Stored data entries:
BEGIN
Definition initialize_egl (render_node : string) : proc (bool * Egl) :=
  fd ← ask (Open render_node);
  if fd <? 0 then mret (false, mkEgl fd false false false EmptyString) else
  gbm ← ask (Make Gbm);
  if negb gbm then mret (false, mkEgl fd false false false EmptyString) else
  display ← ask (Make Display);
  if negb display then mret (false, mkEgl fd true false false EmptyString) else
  initialized ← ask (Succeeds "eglInitialize" [Display]);
  if negb initialized then mret (false, mkEgl fd true true false EmptyString) else
  extensions ← ask (Text "EGL_EXTENSIONS" [Display]);
  if negb (has_all extensions required_egl) then mret (false, mkEgl fd true true false EmptyString) else
  create ← ask (Succeeds "eglCreateImageKHR" []);
  destroy ← ask (Succeeds "eglDestroyImageKHR" []);
  target ← ask (Succeeds "glEGLImageTargetTexture2DOES" []);
  if negb (create && destroy && target) then mret (false, mkEgl fd true true false EmptyString) else
  bound ← ask (Succeeds "eglBindAPI" []);
  if negb bound then mret (false, mkEgl fd true true false EmptyString) else
  context ← ask (Make Context);
  if negb context then mret (false, mkEgl fd true true false EmptyString) else
  current ← ask (Succeeds "eglMakeCurrent" [Display; Context]);
  if negb current then mret (false, mkEgl fd true true true EmptyString) else
  gl_extensions ← ask (Text "GL_EXTENSIONS" [Context]);
  renderer ← ask (Text "GL_RENDERER" [Context]);
  match renderer with
  | Some renderer =>
      if has_all gl_extensions required_gl then
        released ← ask (Succeeds "eglMakeCurrent" [Display]); mret (released, mkEgl fd true true true renderer)
      else mret (false, mkEgl fd true true true EmptyString)
  | None => mret (false, mkEgl fd true true true EmptyString)
  end.

Definition shutdown_egl (e : Egl) : proc unit :=
  (if egl_display e then
     ask (Does "eglMakeCurrent" [Display]);;
     (if egl_context e then ask (Free Context) else mret tt);;
     ask (Free Display)
   else mret tt);;
  (if gbm e then ask (Free Gbm) else mret tt);;
  (if 0 <=? drm_fd e then ask (Free DrmFd) else mret tt).

(** ** Sampling the surface *)

(** Zero, that is no shader, is [false]. *)
Definition compile_shader (shader : handle) : proc bool :=
  ask (Gen shader);;
  compiled ← ask (Succeeds "GL_COMPILE_STATUS" [shader]);
  if compiled : bool then mret true else ask (Free shader);; mret false.

Definition field (word : Z) (shift : Z) : Z := Z.land (Z.shiftr word shift) 1023.
(** XR30's R:G:B are Y410's V:Y:U; the first pixel is raw, the second the output. *)
Definition read_figures (pixels : Z * Z) : Figures :=
  mkFigures (field pixels.1 10) (field pixels.1 20) (field pixels.1 0) (field pixels.2 0) (field pixels.2 10) (field pixels.2 20).
Definition figures_match (f : Figures) : bool := (output_r f =? raw_v f) && (output_g f =? raw_y f) && (output_b f =? raw_u f).

(** The figures it leaves, if it comes to them, and its result. *)
Definition sample_identity_shader (before : Figures) : proc (bool * Figures) :=
  current ← ask (Succeeds "eglMakeCurrent" [Display; Context]);
  if negb current then mret (false, before) else
  vertex_shader ← compile_shader VertexShader;
  fragment_shader ← compile_shader FragmentShader;
  if negb (vertex_shader && fragment_shader) then ask (Does "eglMakeCurrent" [Display]);; mret (false, before) else
  ask (Gen Program);;
  ask (Free VertexShader);;
  ask (Free FragmentShader);;
  linked ← ask (Succeeds "GL_LINK_STATUS" [Program]);
  if negb linked then ask (Free Program);; ask (Does "eglMakeCurrent" [Display]);; mret (false, before) else
  ask (Gen ExternalTexture);;
  ask (Does "glEGLImageTargetTexture2DOES" [ExternalTexture; Image]);;
  ask (Gen OutputTexture);;
  ask (Gen Framebuffer);;
  ask (Does "glFramebufferTexture2D" [Framebuffer; OutputTexture]);;
  no_error ← ask (Succeeds "glGetError" []);
  complete ← (if no_error : bool then ask (Succeeds "glCheckFramebufferStatus" [Framebuffer]) else mret false);
  '(valid, pixels) ←
    (if complete : bool then
       ask (Gen VertexArray);;
       ask (Does "glDrawArrays" [Program; VertexArray; ExternalTexture; Framebuffer]);;
       pixels ← ask ReadPixels;
       valid ← ask (Succeeds "glGetError" []);
       ask (Free VertexArray);;
       mret (valid : bool, pixels : Z * Z)
     else mret (false, (0, 0)));
  ask (Free Framebuffer);;
  ask (Free OutputTexture);;
  ask (Free ExternalTexture);;
  ask (Free Program);;
  ask (Does "eglMakeCurrent" [Display]);;
  if negb valid then mret (false, before)
  else let f := read_figures pixels in mret (figures_match f, f).

(** fourcc_code('X', 'R', '3', '0'). *)
Definition DRM_FORMAT_XRGB2101010 : Z := 808669784.

Definition image_attributes (fd : Z) (m : GstVideoMeta) (modifier : Z) : list (attribute * Z) :=
  [(EGL_WIDTH, s32 (meta_width m)); (EGL_HEIGHT, s32 (meta_height m)); (EGL_LINUX_DRM_FOURCC_EXT, s32 DRM_FORMAT_XRGB2101010);
   (EGL_DMA_BUF_PLANE0_FD_EXT, fd); (EGL_DMA_BUF_PLANE0_OFFSET_EXT, s32 (offset0 m)); (EGL_DMA_BUF_PLANE0_PITCH_EXT, stride0 m);
   (EGL_DMA_BUF_PLANE0_MODIFIER_LO_EXT, modifier_lo modifier); (EGL_DMA_BUF_PLANE0_MODIFIER_HI_EXT, modifier_hi modifier)].

(** Whether the image was imported, sampled and destroyed; [identity_shader_passed] and the figures. *)
Definition import_egl_image (fd : Z) (m : GstVideoMeta) (format : string) (passed : bool) (before : Figures) : proc (bool * bool * Figures) :=
  match drm_modifier format with
  | None => mret (false, passed, before)
  | Some modifier =>
      image ← ask (CreateImage (image_attributes fd m modifier));
      if negb image then mret (false, passed, before) else
      '(passed, f) ← sample_identity_shader before;
      destroyed ← ask DestroyImage;
      mret (passed && destroyed, passed, f)
  end.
END
Work required: The lines to return begin at the first line of the records and end at the line holding "initialized ← ask"; please return them exactly, including both, and nothing beyond.

Exercise output:
Definition initialize_egl (render_node : string) : proc (bool * Egl) :=
  fd ← ask (Open render_node);
  if fd <? 0 then mret (false, mkEgl fd false false false EmptyString) else
  gbm ← ask (Make Gbm);
  if negb gbm then mret (false, mkEgl fd false false false EmptyString) else
  display ← ask (Make Display);
  if negb display then mret (false, mkEgl fd true false false EmptyString) else
  initialized ← ask (Succeeds "eglInitialize" [Display]);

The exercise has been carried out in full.